> Dataset excerpts:

• • •

(** [for (int i = i0; ...; i++) body], run [n] times; [s] is what the body
    updates (the arrays and counters it assigns). *)
Fixpoint for_loop {St : Type} (n : nat) (i : Z) (body : Z -> St -> M St) (s : St)
  : M St :=
  match n with
  | O => ret s
  | S n' => s' <- body i s ;; for_loop n' (i + 1) body s'
  end.

(** Arrays of [uint32_t]: [a[i]] and [a[i] = v]. *)
Definition aget (a : list Z) (i : Z) : Z := nth (Z.to_nat i) a 0.

Fixpoint aset_nat (a : list Z) (i : nat) (v : Z) : list Z :=
  match a, i with
  | [], _ => []
  | _ :: a', O => v :: a'
  | x :: a', S i' => x :: aset_nat a' i' v
  end.

Definition aset (a : list Z) (i : Z) (v : Z) : list Z := aset_nat a (Z.to_nat i) v.

(** An array declared without initialiser; every slot is assigned before
    it is read. *)
Definition uninit (n : Z) : list Z := repeat 0 (Z.to_nat n).

(** ** The program *)

Section Program.

Variable K : sdk_header.
Variable E : sdk.

Definition printf (fmt : string) (args : list arg) : M unit :=
  fun _ => (Val tt, [Printf fmt args]).

Definition usleep (usec : Z) : M unit :=
  fun _ => (Val tt, [Usleep usec]).

Definition fpga_mgmt_init : M Z :=
  fun t => let rc := sdk_mgmt_init E t in (Val rc, [MgmtInit rc]).

Definition fpga_mgmt_describe_local_image (slot flags : Z)
  : M (Z * fpga_mgmt_image_info) :=
  fun t =>
    let (rc, info) := sdk_describe_local_image E t slot flags in
    (Val (rc, info), [DescribeLocalImage slot flags rc info]).

Definition fpga_pci_attach (slot pf bar flags : Z) : M (Z * Z) :=
  fun t =>
    let (rc, handle) := sdk_pci_attach E t slot pf bar flags in
    (Val (rc, handle), [PciAttach slot pf bar flags rc handle]).

Definition fpga_pci_detach (handle : Z) : M Z :=
  fun t => let rc := sdk_pci_detach E t handle in (Val rc, [PciDetach handle rc]).

Definition fpga_pci_poke (handle addr value : Z) : M Z :=
  fun t =>
    let rc := sdk_pci_poke E t handle addr value in
    (Val rc, [PciPoke handle addr value rc]).

(** The second component is what the call stores through its pointer. *)
Definition fpga_pci_peek (handle addr : Z) : M (Z * Z) :=
  fun t =>
    let (rc, value) := sdk_pci_peek E t handle addr in
    (Val (rc, value), [PciPeek handle addr rc value]).

(** *** check_afi_ready (lines 92-118) *)

Definition status_name (st : Z) : string :=
  if st =? FPGA_STATUS_NOT_PROGRAMMED K then "NOT_PROGRAMMED"
  else if st =? FPGA_STATUS_CLEARED K then "CLEARED"
  else if st =? FPGA_STATUS_LOADED K then "LOADED"
  else if st =? FPGA_STATUS_BUSY K then "BUSY"
  else "UNKNOWN".

Definition check_afi_ready (slot_id : Z) : M Z :=
  call (
    '(rc, info) <- fpga_mgmt_describe_local_image slot_id 0 ;;
    when (nonzero rc) (
      printf "ERROR: Unable to get AFI information from slot %d. Are you running as root?\n"
             [AInt slot_id] ;;
      Return rc) ;;
    printf "AFI PCI  Vendor ID: 0x%x, Device ID 0x%x\n"
           [AInt (vendor_id (spec_map info (FPGA_APP_PF K)));
            AInt (device_id (spec_map info (FPGA_APP_PF K)))] ;;
    when (neq (status info) (FPGA_STATUS_LOADED K)) (
      printf "ERROR: AFI is not in LOADED state!\n" [] ;;
      printf "       AFI status: %s\n" [AStr (status_name (status info))] ;;
      Return 1) ;;
    printf "AFI is loaded and ready\n" [] ;;
    Return 0).

(** *** test_add_one_operation (lines 156-303)

    The body is cut at the source's own "Step" comments.  [test_data] and
    [output_data] are the local arrays; the steps that read them take them
    as arguments. *)

Definition step1_init_test_data : M (list Z) :=
  printf "Step 1: Initializing test data\n" [] ;;
  for_loop (Z.to_nat NUM_REGISTERS) 0 (fun i test_data =>
    let test_data := aset test_data i (u32 (0x10000000 + i)) in
    printf "  Input[%d] = 0x%08x\n" [AInt i; AInt (aget test_data i)] ;;
    ret test_data) (uninit NUM_REGISTERS).

Definition step2_clear_control (pci_bar_handle : Z) : M unit :=
  printf "Step 2: Clearing control register\n" [] ;;
  rc <- fpga_pci_poke pci_bar_handle CONTROL_REG_ADDR 0x00000000 ;;
  when (nonzero rc) (
    printf "ERROR: Failed to clear control register\n" [] ;;
    Return rc).

Definition step3_write_inputs (pci_bar_handle : Z) (test_data : list Z) : M unit :=
  printf "Step 3: Writing input data to FPGA\n" [] ;;
  for_loop (Z.to_nat NUM_REGISTERS) 0 (fun i _ =>
    let addr := u32 (INPUT_BASE_ADDR + i * 4) in
    rc <- fpga_pci_poke pci_bar_handle addr (aget test_data i) ;;
    when (nonzero rc) (
      printf "ERROR: Failed to write input register %d\n" [AInt i] ;;
      Return rc) ;;
    printf "  Wrote 0x%08x to address 0x%02x\n" [AInt (aget test_data i); AInt addr]) tt.

(** The body of the loop of step 4, for slot [i]. *)
Definition readback_slot (pci_bar_handle : Z) (test_data : list Z) (i : Z) (_ : unit)
  : M unit :=
  let addr := u32 (INPUT_BASE_ADDR + i * 4) in
  '(rc, read_data) <- fpga_pci_peek pci_bar_handle addr ;;
  when (nonzero rc) (
    printf "ERROR: Failed to read input register %d\n" [AInt i] ;;
    Return rc) ;;
  when (neq read_data (aget test_data i)) (
    printf "ERROR: Input readback mismatch at reg %d: expected 0x%08x, got 0x%08x\n"
           [AInt i; AInt (aget test_data i); AInt read_data] ;;
    Return 1) ;;
  printf "  âœ… Input[%d] readback: 0x%08x\n" [AInt i; AInt read_data].

Definition step4_verify_readback (pci_bar_handle : Z) (test_data : list Z) : M unit :=
  printf "Step 4: Verifying input data readback\n" [] ;;
  for_loop (Z.to_nat NUM_REGISTERS) 0 (readback_slot pci_bar_handle test_data) tt.

Definition step5_initial_status (pci_bar_handle : Z) : M unit :=
  printf "Step 5: Checking initial status\n" [] ;;
  '(rc, status) <- fpga_pci_peek pci_bar_handle STATUS_REG_ADDR ;;
  when (nonzero rc) (
    printf "ERROR: Failed to read status register\n" [] ;;
    Return rc) ;;
  printf "Initial status: 0x%08x\n" [AInt status].

Definition step6_start (pci_bar_handle : Z) : M unit :=
  printf "Step 6: Starting Add-One computation\n" [] ;;
  rc <- fpga_pci_poke pci_bar_handle CONTROL_REG_ADDR START_BIT ;;
  when (nonzero rc) (
    printf "ERROR: Failed to start computation\n" [] ;;
    Return rc) ;;
  printf "Computation started\n" [].

(** [while (!(status & DONE_BIT) && poll_count < max_polls) { ... }]; the
    value is the pair of [status] and [poll_count] when the loop is left.
    [fuel] bounds the number of iterations of the model. *)
Fixpoint poll_loop (fuel : nat) (pci_bar_handle status poll_count : Z) : M (Z * Z) :=
  if (Z.land status DONE_BIT =? 0) && (poll_count <? max_polls) then
    match fuel with
    | O => out_of_fuel
    | S fuel' =>
        usleep 1000 ;;
        '(rc, status) <- fpga_pci_peek pci_bar_handle STATUS_REG_ADDR ;;
        when (nonzero rc) (
          printf "ERROR: Failed to read status register during polling\n" [] ;;
          Return rc) ;;
        let poll_count := poll_count + 1 in
        when (Z.rem poll_count 100 =? 0) (
          printf "  Polling... count=%d, status=0x%08x\n" [AInt poll_count; AInt status]) ;;
        poll_loop fuel' pci_bar_handle status poll_count
    end
  else ret (status, poll_count).

Definition step7_wait (pci_bar_handle : Z) : M unit :=
  printf "Step 7: Waiting for computation to complete\n" [] ;;
  let poll_count := 0 in
  let status := 0 in
  '(status, poll_count) <- poll_loop (Z.to_nat max_polls) pci_bar_handle status poll_count ;;
  when (poll_count >=? max_polls) (
    printf "ERROR: Timeout waiting for computation completion after %d polls\n"
           [AInt poll_count] ;;
    Return 1) ;;
  printf "âœ… Computation completed after %d polls\n" [AInt poll_count].

Definition step8_clear_start (pci_bar_handle : Z) : M unit :=
  printf "Step 8: Clearing start bit\n" [] ;;
  rc <- fpga_pci_poke pci_bar_handle CONTROL_REG_ADDR 0x00000000 ;;
  when (nonzero rc) (
    printf "ERROR: Failed to clear start bit\n" [] ;;
    Return rc).

(** The body of the loop of step 9, for slot [i]; the read stores its
    value in [output_data[i]]. *)
Definition read_output_slot (pci_bar_handle : Z) (i : Z) (output_data : list Z)
  : M (list Z) :=
  let addr := u32 (OUTPUT_BASE_ADDR + i * 4) in
  '(rc, value) <- fpga_pci_peek pci_bar_handle addr ;;
  let output_data := aset output_data i value in
  when (nonzero rc) (
    printf "ERROR: Failed to read output register %d\n" [AInt i] ;;
    Return rc) ;;
  printf "  Output[%d] = 0x%08x\n" [AInt i; AInt (aget output_data i)] ;;
  ret output_data.

Definition step9_read_outputs (pci_bar_handle : Z) : M (list Z) :=
  printf "Step 9: Reading output data\n" [] ;;
  for_loop (Z.to_nat NUM_REGISTERS) 0 (read_output_slot pci_bar_handle)
           (uninit NUM_REGISTERS).

(** The body of the comparison loop of step 10, on [correct_count]. *)
Definition compare_slot (test_data output_data : list Z) (i correct_count : Z) : M Z :=
  let expected := u32 (aget test_data i + 1) in
  let is_correct := aget output_data i =? expected in
  let correct_count := if is_correct then correct_count + 1 else correct_count in
  printf "%2d   | 0x%08x | 0x%08x | 0x%08x | %s\n"
         [AInt i; AInt (aget test_data i); AInt (aget output_data i); AInt expected;
          AStr (if is_correct then "âœ… PASS" else "âŒ FAIL")] ;;
  ret correct_count.

Definition step10_verify_results (test_data output_data : list Z) : M Empty_set :=
  printf "Step 10: Verifying results\n" [] ;;
  printf "\nRESULTS COMPARISON:\n" [] ;;
  printf "Reg# | Input      | Output     | Expected   | Status\n" [] ;;
  printf "-----|------------|------------|------------|-------\n" [] ;;
  correct_count <- for_loop (Z.to_nat NUM_REGISTERS) 0
                     (compare_slot test_data output_data) 0 ;;
  printf "\nSUMMARY:\n" [] ;;
  printf "  Correct results: %d/%d\n" [AInt correct_count; AInt NUM_REGISTERS] ;;
  printf "  Accuracy: %d%%\n" [AInt (Z.quot (correct_count * 100) NUM_REGISTERS)] ;;
  if correct_count =? NUM_REGISTERS then
    printf "ðŸŽ‰ ALL OUTPUTS CORRECT! Add-One operation working perfectly!\n" [] ;;
    Return 0
  else
    printf "ðŸ’¥ SOME OUTPUTS INCORRECT! Add-One operation has issues.\n" [] ;;
    Return 1.

(** The steps from 6 on, from 5 on, and from 2 on (the whole cycle), for
    the operand vector [test_data]. *)
Definition from_start (pci_bar_handle : Z) (test_data : list Z) : M Empty_set :=
  step6_start pci_bar_handle ;;
  step7_wait pci_bar_handle ;;
  step8_clear_start pci_bar_handle ;;
  output_data <- step9_read_outputs pci_bar_handle ;;
  step10_verify_results test_data output_data.

Definition after_readback (pci_bar_handle : Z) (test_data : list Z) : M Empty_set :=
  step5_initial_status pci_bar_handle ;;
  from_start pci_bar_handle test_data.

Definition command_cycle (pci_bar_handle : Z) (test_data : list Z) : M Empty_set :=
  step2_clear_control pci_bar_handle ;;
  step3_write_inputs pci_bar_handle test_data ;;
  step4_verify_readback pci_bar_handle test_data ;;
  after_readback pci_bar_handle test_data.

Definition test_add_one_operation (pci_bar_handle : Z) : M Z :=
  call (
    printf "\n=== Testing Add-One Operation ===\n" [] ;;
    test_data <- step1_init_test_data ;;
    command_cycle pci_bar_handle test_data).

(** *** peek_poke_example (lines 120-154)

    [goto cleanup] jumps to the label that follows it.  [pci_bar_handle]
    is declared with the initialiser PCI_BAR_HANDLE_INIT and is read only
    after a successful attach, so it holds what the attach call stored. *)

Definition peek_poke_example (slot_id pf_id bar_id : Z) : M Z :=
  call (
    printf "\n=== Initializing PCI BAR ===\n" [] ;;
    '(rc, pci_bar_handle) <- fpga_pci_attach slot_id pf_id bar_id 0 ;;
    when (nonzero rc) (
      printf "ERROR: Unable to attach to the AFI on slot id %d, pf id %d, bar id %d\n"
             [AInt slot_id; AInt pf_id; AInt bar_id] ;;
      Return rc) ;;
    printf "PCI BAR attached successfully\n" [] ;;
    rc <- test_add_one_operation pci_bar_handle ;;
    when (nonzero rc) (
      printf "ERROR: Add-One operation test failed\n" []) ;;
    rc <- (if pci_bar_handle >=? 0 then
             rc <- fpga_pci_detach pci_bar_handle ;;
             (if nonzero rc then
                printf "ERROR: Failure while detaching from the FPGA\n" []
              else
                printf "PCI BAR detached successfully\n" []) ;;
             ret rc
           else ret rc) ;;
    Return rc).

• • •

> Task to carry out:
For the string "Initializing", show each line of the listing where it appears.

> Solution to this exercise:
  printf "Step 1: Initializing test data\n" [] ;;
    printf "\n=== Initializing PCI BAR ===\n" [] ;;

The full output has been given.